Reducing Inflammation May Be A Matter Of Controlling MicroRNAs; Discovery Provides Insight For Autoimmune Disorder, Arthritis, Cancer Treatments

Inflammation
Scientists believe that inhibiting certain microRNAs can prevent inflammation, the precursor to several chronic ailments like arthritis. Photo courtesy of Shutterstock

Advancements in medical science have been unprecedented in the past few decades, enabling people to live longer, healthier lives. Old age, of course, comes with its own set of issues, but scientists are now attempting to create medicines that will prevent onset of age-related diseases before they even manifest. And one way to do that is to manipulate two microRNA molecules that control inflammation, which is linked to several chronic conditions. This groundbreaking research has been published in the journal Immunity.

MicroRNAs or miRNAs are small non-coding RNA molecules found in our cells. Their primary responsibility is gene regulation, but under certain circumstances, such as mutations, they also cause diseases. In fact, there is a publicly available database that documents all human diseases that are caused by microRNA dysregulation.

The researchers of this particular study wanted to further analyze the potential role of miRNAs in human diseases. On working with mice models that are genetically and anatomically close to humans, the scientists found two microRNAs that controlled inflammation.

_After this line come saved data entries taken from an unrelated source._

Definition cmd_forget (name : string) : C Reply :=
  let! known := clusterLookupNode (arg_name name) in
  match known with
  | None => cret (RError ("Unknown node " +:+ name))
  | Some n =>
      let! me := gets myself in
      let! my := deref me in
      if decide (n = me) then cret (RError "I tried hard but I can't forget myself...")
      else if nodeIsSlave my && bool_decide (n_slaveof my = Some n)
      then cret (RError "Can't forget my master!")
      else
        clusterBlacklistAddNode n ;;
        clusterDelNode n ;;
        clusterDoBeforeSleep [TODO_UPDATE_STATE; TODO_SAVE_CONFIG] ;;
        cret ROk
  end.

Definition cmd_replicate (db_size : Z) (name : string) : C Reply :=
  let! known := clusterLookupNode (arg_name name) in
  match known with
  | None => cret (RError ("Unknown node " +:+ name))
  | Some p =>
      let! me := gets myself in
      let! n := deref p in
      let! my := deref me in
      if decide (p = me) then cret (RError "Can't replicate myself")
      else if nodeIsSlave n then cret (RError "I can only replicate a master, not a slave.")
      else if nodeIsMaster my && (negb (n_numslots my =? 0)%Z || negb (db_size =? 0)%Z)
      then cret (RError "To set a master the node must be empty and without assigned slots.")
      else
        clusterSetMaster p ;;
        clusterDoBeforeSleep [TODO_UPDATE_STATE; TODO_SAVE_CONFIG] ;;
        cret ROk
  end.

Definition cmd_failover (force takeover : bool) : C Reply :=
  let! me := gets myself in
  let! my := deref me in
  if nodeIsMaster my then cret (RError "You should send CLUSTER FAILOVER to a slave")
  else
    match n_slaveof my with
    | None => cret (RError "I'm a slave but my master is unknown to me")
    | Some m =>
        let! master := deref m in
        if negb force && (nodeFailed master || bool_decide (n_link master = None))
        then cret (RError "Master is down or failed, please use CLUSTER FAILOVER FORCE")
        else
          resetManualFailover ;;
          modify (fun s => s <| mf_end := (mstime s + CLUSTER_MF_TIMEOUT)%Z |>) ;;
          (if takeover then
             let! _ := clusterBumpConfigEpochWithoutConsensus in
             clusterFailoverReplaceYourMaster
           else if force then modify (fun s => s <| mf_can_start := true |>)
           else clusterSendMFStart m) ;;
          cret ROk
    end.

Definition cmd_set_config_epoch (arg : string) : C Reply :=
  match getLongLong arg with
  | None => cret RNotInteger
  | Some epoch =>
      let! s := gets id in
      let! my := deref (myself s) in
      if (epoch <? 0)%Z then cret (RError ("Invalid config epoch specified: " +:+ show_Z epoch))
      else if 1 <? base.size (nodes s) then
        cret (RError "The user can assign a config epoch only when the node does not know any other node.")
      else if negb (n_configEpoch my =? 0)%Z then cret (RError "Node config epoch is already non-zero")
      else
        update (myself s) (fun n => n <| n_configEpoch := epoch |>) ;;
        modify (fun s => if (currentEpoch s <? epoch)%Z then s <| currentEpoch := epoch |> else s) ;;
        clusterDoBeforeSleep [TODO_UPDATE_STATE; TODO_SAVE_CONFIG] ;;
        cret ROk
  end.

Specifically, they found that genetically removing a microRNA from a mouse caused spontaneous chronic inflammation that subsequently led to diseases such as cancer or an autoimmune disorder. The mice eventually died because of these conditions.

These microRNAs are produced by certain types of immune cells that have been previously implicated in autoimmune disorders. These cells called T follicular helper cells are known to produce antibodies that attack the body’s own tissues, causing chronic inflammation. The microRNAs in question have been found to promote and control these T cells.

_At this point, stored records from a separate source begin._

(* ===== verification/ClusterRoute.v ===== *)
(** * Routing queries to nodes ([src/examples/cluster.c], [getNodeByQuery]
    and the redirections) *)

From Stdlib Require Import Ascii.
From stdpp Require Import base numbers pretty gmap strings list.
From S2P Require Import Prelude Text ClusterTypes ClusterSlots ClusterNodes ClusterCommand.

(** The kinds of command the routing distinguishes. *)
Inductive CommandProc := ExecCommand | MigrateCommand | OtherCommand.

#[export] Instance CommandProc_eq_dec : EqDecision CommandProc.
Proof. solve_decision. Defined.

Record RedisCommand := mkCommand {
  cmd_proc : CommandProc;
  cmd_asking : bool;       (* CMD_ASKING *)
  cmd_readonly : bool;     (* CMD_READONLY *)
}.

Record Client := mkClient {
  client_multi : bool;
  client_asking : bool;
  client_readonly : bool;
}.

(** [CLUSTER_REDIR_*] *)
Inductive Redir :=
| REDIR_NONE | REDIR_CROSS_SLOT | REDIR_UNSTABLE | REDIR_ASK | REDIR_MOVED
| REDIR_DOWN_STATE | REDIR_DOWN_UNBOUND.
#[export] Instance Redir_eq_dec : EqDecision Redir.
Proof. solve_decision. Defined.

Section route.
Context `{E : ClusterEnv}.

(** [lookupKeyRead(&server.db[0],key) != NULL] *)
Context (key_exists : string -> bool).

Definition key_slot (key : string) : nat := Z.to_nat (keyHashSlot key).

(** What the loop over the keys keeps: the first key, its slot and node,
    whether the slot is being migrated or imported, whether there are
    several keys, and how many are not here. *)
Record KeyScan := mkScanK {
  ks_firstkey : string;
  ks_slot : nat;
  ks_node : ptr;
  ks_migrating : bool;
  ks_importing : bool;
  ks_multiple : bool;
  ks_missing : Z;
}.

Definition count_missing (k : KeyScan) (key : string) : KeyScan :=
  if (ks_migrating k || ks_importing k) && negb (key_exists key) then
    mkScanK (ks_firstkey k) (ks_slot k) (ks_node k) (ks_migrating k) (ks_importing k)
      (ks_multiple k) (ks_missing k + 1)
  else k.

Definition first_key (s : cluster) (key : string) : Redir + KeyScan :=
  let slot := key_slot key in
  match slots s !! slot with
  | None => inl REDIR_DOWN_UNBOUND
  | Some n =>
      let migrating := bool_decide (n = myself s) && bool_decide (migrating_slots_to s !! slot <> None) in
      let importing := negb migrating && bool_decide (importing_slots_from s !! slot <> None) in
      inr (mkScanK key slot n migrating importing false 0)
  end.

Definition next_key (k : KeyScan) (key : string) : Redir + KeyScan :=
  if bool_decide (ks_firstkey k = key) then inr k
  else if negb (ks_slot k =? key_slot key) then inl REDIR_CROSS_SLOT
  else inr (mkScanK (ks_firstkey k) (ks_slot k) (ks_node k) (ks_migrating k) (ks_importing k)
              true (ks_missing k)).

Fixpoint scan_keys (s : cluster) (k : option KeyScan) (keys : list string) : Redir + option KeyScan :=
  match keys with
  | [] => inr k
  | key :: keys =>
      match (match k with None => first_key s key | Some k => next_key k key end) with
      | inl e => inl e
      | inr k => scan_keys s (Some (count_missing k key)) keys
      end
  end.

(** The node that can serve the request, if any, the redirection code, and
    the hash slot when it is determined.  [key_lists] are the keys of each
    queued command, or of the command itself. *)
Definition getNodeByQuery (c : Client) (cmd : RedisCommand) (key_lists : list (list string))
    : C (option ptr * Redir * option nat) :=
  let! s := gets id in
  let me := myself s in
  if bool_decide (cmd_proc cmd = ExecCommand) && negb (client_multi c)
  then cret (Some me, REDIR_NONE, None)
  else
    match scan_keys s None (concat key_lists) with
    | inl e => cret (None, e, None)
    | inr None => cret (Some me, REDIR_NONE, None)
    | inr (Some k) =>
        let slot := ks_slot k in
        let open := ks_migrating k || ks_importing k in
        if negb (bool_decide (state s = CLUSTER_OK)) then cret (None, REDIR_DOWN_STATE, None)
        else if open && bool_decide (cmd_proc cmd = MigrateCommand)
        then cret (Some me, REDIR_NONE, Some slot)
        else if ks_migrating k && negb (ks_missing k =? 0)%Z
        then cret (migrating_slots_to s !! slot, REDIR_ASK, Some slot)
        else if ks_importing k && (client_asking c || cmd_asking cmd) then
          if ks_multiple k && negb (ks_missing k =? 0)%Z
          then cret (None, REDIR_UNSTABLE, Some slot)
          else cret (Some me, REDIR_NONE, Some slot)
        else
          let! my := deref me in
          if client_readonly c && cmd_readonly cmd && nodeIsSlave my &&
             bool_decide (n_slaveof my = Some (ks_node k))
          then cret (Some me, REDIR_NONE, Some slot)
          else cret (Some (ks_node k),
                     if decide (ks_node k = me) then REDIR_NONE else REDIR_MOVED, Some slot)
    end.

(** [clusterRedirectClient]: the reply; [serverPanic] on other codes. *)
Definition clusterRedirectClient (n : option ptr) (hashslot : nat) (error_code : Redir) : C string :=
  match error_code with
  | REDIR_CROSS_SLOT => cret ("-CROSSSLOT Keys in request don't hash to the same slot" +:+ crlf)
  | REDIR_UNSTABLE => cret ("-TRYAGAIN Multiple keys request during rehashing of slot" +:+ crlf)
  | REDIR_DOWN_STATE => cret ("-CLUSTERDOWN The cluster is down" +:+ crlf)
  | REDIR_DOWN_UNBOUND => cret ("-CLUSTERDOWN Hash slot not served" +:+ crlf)
  | REDIR_MOVED | REDIR_ASK =>
      match n with
      | None => crash
      | Some p =>
          let! node := deref p in
          cret ("-" +:+ (if decide (error_code = REDIR_ASK) then "ASK" else "MOVED") +:+ " " +:+
                show_nat hashslot +:+ " " +:+ n_ip node +:+ ":" +:+ show_Z (n_port node) +:+ crlf)
      end
  | REDIR_NONE => crash
  end.

(** The first key of a blocked client that this node no longer handles. *)
Fixpoint blocked_key (keys : list string) : C (option string) :=
  match keys with
  | [] => cret None
  | key :: keys =>
      let! s := gets id in
      let slot := key_slot key in
      let node := slots s !! slot in
      if negb (bool_decide (node = Some (myself s))) &&
         bool_decide (importing_slots_from s !! slot = None)
      then
        let! r := match node with
                  | None => clusterRedirectClient None 0 REDIR_DOWN_UNBOUND
                  | Some _ => clusterRedirectClient node slot REDIR_MOVED
                  end in
        cret (Some r)
      else blocked_key keys
  end.

(** The reply that unblocks the client, if it has to be redirected. *)
Definition clusterRedirectBlockedClientIfNeeded (blocked_on_list : bool) (keys : list string)
    : C (option string) :=
  if blocked_on_list then
    let! st := gets state in
    if bool_decide (st = CLUSTER_FAIL) then
      let! r := clusterRedirectClient None 0 REDIR_DOWN_STATE in cret (Some r)
    else blocked_key keys
  else cret None.
End route.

But they also found another type of microRNA, the lack of which doesn’t cause inflammation. In other words, the researchers found that one microRNA promotes diseases, while the other prevents it.

"Now we know which cells in the body we need to get miRNA inhibitors delivered to if we want to reduce chronic inflammatory conditions," said lead researcher Ryan O'Connell in a statement. Conducting human research is next on his agenda.

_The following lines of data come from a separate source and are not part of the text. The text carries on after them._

(* ===== verification/ClusterReports.v ===== *)
(** * Failure reports and configuration epochs: what the operations promise *)

From Stdlib Require Import Ascii.
From stdpp Require Import base numbers gmap strings list fin_maps.
From S2P Require Import Prelude Text ClusterTypes ClusterSlots ClusterNodes ClusterInv ClusterPreserve ClusterSystem ClusterSample.

(** ** Failure reports as a map from reporters to times *)

Definition reports (l : list FailReport) : gmap ptr Z :=
  list_to_map ((fun fr => (fr_node fr, fr_time fr)) <$> l).

(** At most one report by node. *)
Definition one_each (l : list FailReport) : Prop := NoDup (fr_node <$> l).

Lemma reports_keys l : ((fun fr => (fr_node fr, fr_time fr)) <$> l).*1 = fr_node <$> l.
Proof. by rewrite <- list_fmap_compose. Qed.

Lemma reports_lookup l p t :
  one_each l -> reports l !! p = Some t <-> mkFailReport p t ∈ l.
Proof.
  intros Hl. unfold reports. rewrite <- elem_of_list_to_map by (by rewrite reports_keys).
  rewrite list_elem_of_fmap. split.
  - intros ([q u] & [= -> ->] & Hin). done.
  - intros Hin. by exists (mkFailReport p t).
Qed.

Lemma reports_None l p : reports l !! p = None <-> p ∉ fr_node <$> l.
Proof. unfold reports. rewrite <- reports_keys. symmetry. apply not_elem_of_list_to_map. Qed.

Lemma refresh_report_spec sender now l :
  match refresh_report sender now l with
  | Some l' => reports l' = <[sender := now]> (reports l) /\ fr_node <$> l' = fr_node <$> l /\
               is_Some (reports l !! sender)
  | None => reports l !! sender = None
  end.
Proof.
  induction l as [|fr l IH]; cbn; [done|]. destruct (decide (fr_node fr = sender)) as [<-|Hne].
  - unfold reports. cbn. rewrite insert_insert_eq, lookup_insert_eq. done.
  - destruct (refresh_report sender now l) as [l'|]; cbn.
    + destruct IH as (H1 & H2 & H3). unfold reports in *. cbn. rewrite H1, insert_insert_ne by done.
      split_and!; [done|by rewrite H2|by rewrite lookup_insert_ne].
    + unfold reports in *. cbn. by rewrite lookup_insert_ne.
Qed.

Lemma remove_report_spec sender l :
  one_each l ->
  match remove_report sender l with
  | Some l' => reports l' = delete sender (reports l) /\ one_each l' /\ is_Some (reports l !! sender) /\
               fr_node <$> l' ⊆ fr_node <$> l
  | None => reports l !! sender = None
  end.
Proof.
  induction l as [|fr l IH]; cbn; [done|]. intros Hl. apply NoDup_cons in Hl as [Hn Hl].
  destruct (decide (fr_node fr = sender)) as [<-|Hne].
  - unfold reports. cbn. rewrite lookup_insert_eq. split_and!; [|done|done|set_solver].
    rewrite delete_insert_id; [done|]. by apply reports_None.
  - specialize (IH Hl). destruct (remove_report sender l) as [l'|]; cbn.
    + destruct IH as (H1 & H2 & H3 & H4). unfold reports in *. cbn.
      rewrite H1, delete_insert_ne, lookup_insert_ne by done. split_and!; [done| |done|set_solver].
      apply NoDup_cons. split; [|done]. set_solver.
    + unfold reports in *. cbn. by rewrite lookup_insert_ne.
Qed.

Lemma one_each_filter P l : one_each l -> one_each (List.filter P l).
Proof.
  unfold one_each. induction l as [|fr l IH]; cbn; [done|]. intros [Hn Hl]%NoDup_cons.
  destruct (P fr); [|by apply IH]. cbn. apply NoDup_cons. split; [|by apply IH].
  intros Hin. apply Hn. clear -Hin. apply list_elem_of_fmap in Hin as (x & -> & Hx).
  apply list_elem_of_fmap. exists x. split; [done|].
  apply list_elem_of_In in Hx. apply filter_In in Hx as [Hx _]. by apply list_elem_of_In.
Qed.

Lemma reports_filter (P : FailReport -> bool) (Q : Z -> bool) l :
  (forall fr, P fr = Q (fr_time fr)) -> one_each l ->
  reports (List.filter P l) = filter (fun kv => Q kv.2 = true) (reports l).
Proof.
  intros HPQ Hl. apply map_eq. intros p. apply option_eq. intros t.
  rewrite reports_lookup by (by apply one_each_filter).
  rewrite map_lookup_filter_Some, (reports_lookup _ _ _ Hl). cbn.
  rewrite !list_elem_of_In, filter_In, HPQ. cbn. tauto.
Qed.

Lemma reports_size l : one_each l -> stdpp.base.size (reports l) = length l.
Proof.
  intros Hl. unfold reports. rewrite map_size_list_to_map by (by rewrite reports_keys).
  apply length_fmap.
Qed.

Section reports.
Context `{E : ClusterEnv}.

Definition in_time (now t : Z) : bool := (now - t <=? report_maxtime)%Z.

(** Node [p] of [s] has [l] as its reports in [s'], and all else is as it was. *)
Definition reports_become (p : ptr) (l : list FailReport) (s s' : cluster) : Prop :=
  exists n, heap s !! p = Some n /\ one_each l /\
    s' = s <| heap := <[p := n <| n_fail_reports := l |>]> (heap s) |>.

Lemma node_reports_eta n : n <| n_fail_reports := n_fail_reports n |> = n.
Proof. by destruct n. Qed.

Lemma AddFailureReport_map s p sender n :
  heap s !! p = Some n -> one_each (n_fail_reports n) ->
  exists l s', clusterNodeAddFailureReport p sender s =
      Ok (bool_decide (reports (n_fail_reports n) !! sender = None), s') /\
    reports_become p l s s' /\ reports l = <[sender := mstime s]> (reports (n_fail_reports n)).
Proof.
  intros Hn Hl. unfold clusterNodeAddFailureReport, cbind, deref, gets, update. rewrite Hn. cbn.
  pose proof (refresh_report_spec sender (mstime s) (n_fail_reports n)) as Hr.
  destruct (refresh_report _ _ _) as [l'|]; rewrite Hn; cbn.
  - destruct Hr as (H1 & H2 & [t Ht]). exists l'. eexists. rewrite Ht. split_and!; [done| |done].
    exists n. split_and!; [done| |done]. unfold one_each. by rewrite H2.
  - eexists (_ ++ [_]), _. rewrite Hr. split_and!; [done| |].
    + exists n. split_and!; [done| |done]. apply reports_None in Hr. unfold one_each.
      rewrite fmap_app. apply NoDup_app. split_and!; [done| |apply NoDup_singleton].
      cbn. set_solver.
    + unfold reports. rewrite fmap_app, list_to_map_app. cbn.
      symmetry. rewrite <- (right_id_L ∅ (∪) (list_to_map _)) at 1. rewrite insert_union_r; done.
Qed.

Lemma CleanupFailureReports_map s p n :
  heap s !! p = Some n -> one_each (n_fail_reports n) ->
  exists l s', clusterNodeCleanupFailureReports p s = Ok (tt, s') /\ reports_become p l s s' /\
    reports l = filter (fun kv => in_time (mstime s) kv.2 = true) (reports (n_fail_reports n)) /\
    l = List.filter (report_valid (mstime s)) (n_fail_reports n).
Proof.
  intros Hn Hl. unfold clusterNodeCleanupFailureReports, cbind, gets, update. cbn. rewrite Hn.
  eexists _, _. split_and!; [done| | |reflexivity].
  - exists n. split_and!; [done|by apply one_each_filter|done].
  - by apply reports_filter.
Qed.

Lemma DelFailureReport_map s p sender n :
  heap s !! p = Some n -> one_each (n_fail_reports n) ->
  exists l s', clusterNodeDelFailureReport p sender s =
      Ok (bool_decide (is_Some (reports (n_fail_reports n) !! sender)), s') /\
    reports_become p l s s' /\
    reports l = if bool_decide (is_Some (reports (n_fail_reports n) !! sender))
                then filter (fun kv => in_time (mstime s) kv.2 = true)
                       (delete sender (reports (n_fail_reports n)))
                else reports (n_fail_reports n).
Proof.
  intros Hn Hl. unfold clusterNodeDelFailureReport, cbind at 1, deref. rewrite Hn. cbn beta iota.
  pose proof (remove_report_spec sender _ Hl) as Hr. cbn.
  destruct (remove_report _ _) as [l'|]; cbn.
  - destruct Hr as (H1 & H2 & [t Ht] & _). unfold cbind, update. rewrite Hn.
    destruct (CleanupFailureReports_map (s <| heap := <[p := n <| n_fail_reports := l' |>]> (heap s) |>)
      p (n <| n_fail_reports := l' |>)) as (l & s' & H3 & (m & H4 & H5 & H6) & H7 & _); cbn;
      [by rewrite lookup_insert_eq|done|].
    setoid_rewrite H3. rewrite Ht. eexists l, _. split_and!; [done| |].
    + exists n. split_and!; [done..|]. rewrite H6. cbn in H4 |- *. rewrite lookup_insert_eq in H4.
      injection H4 as <-. cbn. by rewrite insert_insert_eq.
    + rewrite H7. exact (f_equal (filter _) H1).
  - rewrite Hr. cbn. exists (n_fail_reports n), s. split_and!; [done| |done].
    exists n. split_and!; [done..|]. rewrite node_reports_eta, insert_id by done. by destruct s.
Qed.

Lemma FailureReportsCount_map s p n :
  heap s !! p = Some n -> one_each (n_fail_reports n) ->
  exists l s', clusterNodeFailureReportsCount p s = Ok (Z.of_nat (stdpp.base.size (reports l)), s') /\
    reports_become p l s s' /\
    reports l = filter (fun kv => in_time (mstime s) kv.2 = true) (reports (n_fail_reports n)).
Proof.
  intros Hn Hl. destruct (CleanupFailureReports_map s p n Hn Hl) as (l & s' & H1 & H2 & H3 & _).
  exists l, s'. split_and!; [|done..]. unfold clusterNodeFailureReportsCount, cbind, deref.
  rewrite H1. cbn. destruct H2 as (m & Hm & Hl' & ->). cbn. rewrite lookup_insert_eq. cbn.
  by rewrite reports_size.
Qed.

(** Failure reports.  The list of a node's failure reports implements a
    map from reporting nodes to times, one report for each: adding a report
    inserts the reporter with the current time and tells whether it was new;
    removing one deletes the reporter and every report that is too old, and
    tells whether it was there (if not, nothing changes); counting drops the
    reports that are too old and returns how many reporters are left.  No
    operation fails or touches anything else. *)
Theorem failure_reports_refine_map s p sender n :
  heap s !! p = Some n -> one_each (n_fail_reports n) ->
  let old := reports (n_fail_reports n) in
  let fresh := filter (fun kv : ptr * Z => in_time (mstime s) kv.2 = true) in
  (exists l s', clusterNodeAddFailureReport p sender s = Ok (bool_decide (old !! sender = None), s') /\
     reports_become p l s s' /\ reports l = <[sender := mstime s]> old) /\
  (exists l s', clusterNodeDelFailureReport p sender s = Ok (bool_decide (is_Some (old !! sender)), s') /\
     reports_become p l s s' /\
     reports l = if bool_decide (is_Some (old !! sender)) then fresh (delete sender old) else old) /\
  (exists l s', clusterNodeFailureReportsCount p s =
       Ok (Z.of_nat (stdpp.base.size (fresh old)), s') /\
     reports_become p l s s' /\ reports l = fresh old).
Proof.
  intros Hn Hl old fresh. split_and!.
  - by apply AddFailureReport_map.
  - by apply DelFailureReport_map.
  - destruct (FailureReportsCount_map s p n Hn Hl) as (l & s' & H1 & H2 & H3).
    exists l, s'. split_and!; [|done..]. rewrite H1. subst fresh old. by rewrite H3.
Qed.
End reports.

(** Witness: node 1 of the sample state, reported by node 0. *)
Lemma failure_reports_refine_map_witness :
  exists l s', clusterNodeAddFailureReport 1 0 sample_met = Ok (true, s') /\
    reports_become 1 l sample_met s' /\ reports l = {[ 0 := 100000%Z ]}.
Proof.
  destruct (heap sample_met !! 1) as [n|] eqn:Hn; [|discriminate Hn].
  assert (Hr : n_fail_reports n = []) by (vm_compute in Hn; injection Hn as <-; reflexivity).
  destruct (failure_reports_refine_map sample_met 1 0 n Hn) as [(l & s' & H1 & H2 & H3) _].
  - rewrite Hr. apply NoDup_nil_2.
  - rewrite Hr in *. exists l, s'. split; [exact H1|]. split; [exact H2|exact H3].
Defined.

The big question, however, is: Will inhibiting these microRNAs reduce the inflammation indicators and thus eliminate the fatal diseases caused by such inflammation?

Chronic inflammation is now viewed as arising from an immune system that’s out of control, leading to the development of certain conditions, including diabetes, lupus, arthritis, obesity, cancer, neurodegeneration, and cardiovascular disease, along with a shortened life span.

Since chronic inflammation is not easily detected by doctors, discovering this underlying cause can be quite a challenge. But there are biomarkers such as elevated levels of cytokines or antibodies that are indicators of inflammation.

"Everyone waits until they have bad symptoms to go see the doctor," O’Connell said. "However, the goal of medicine is to take a person who is not sick yet and be able to analyze something we can test that can help predict whether they're going to be sick in the future — and take appropriate measures to prevent terrible outcomes."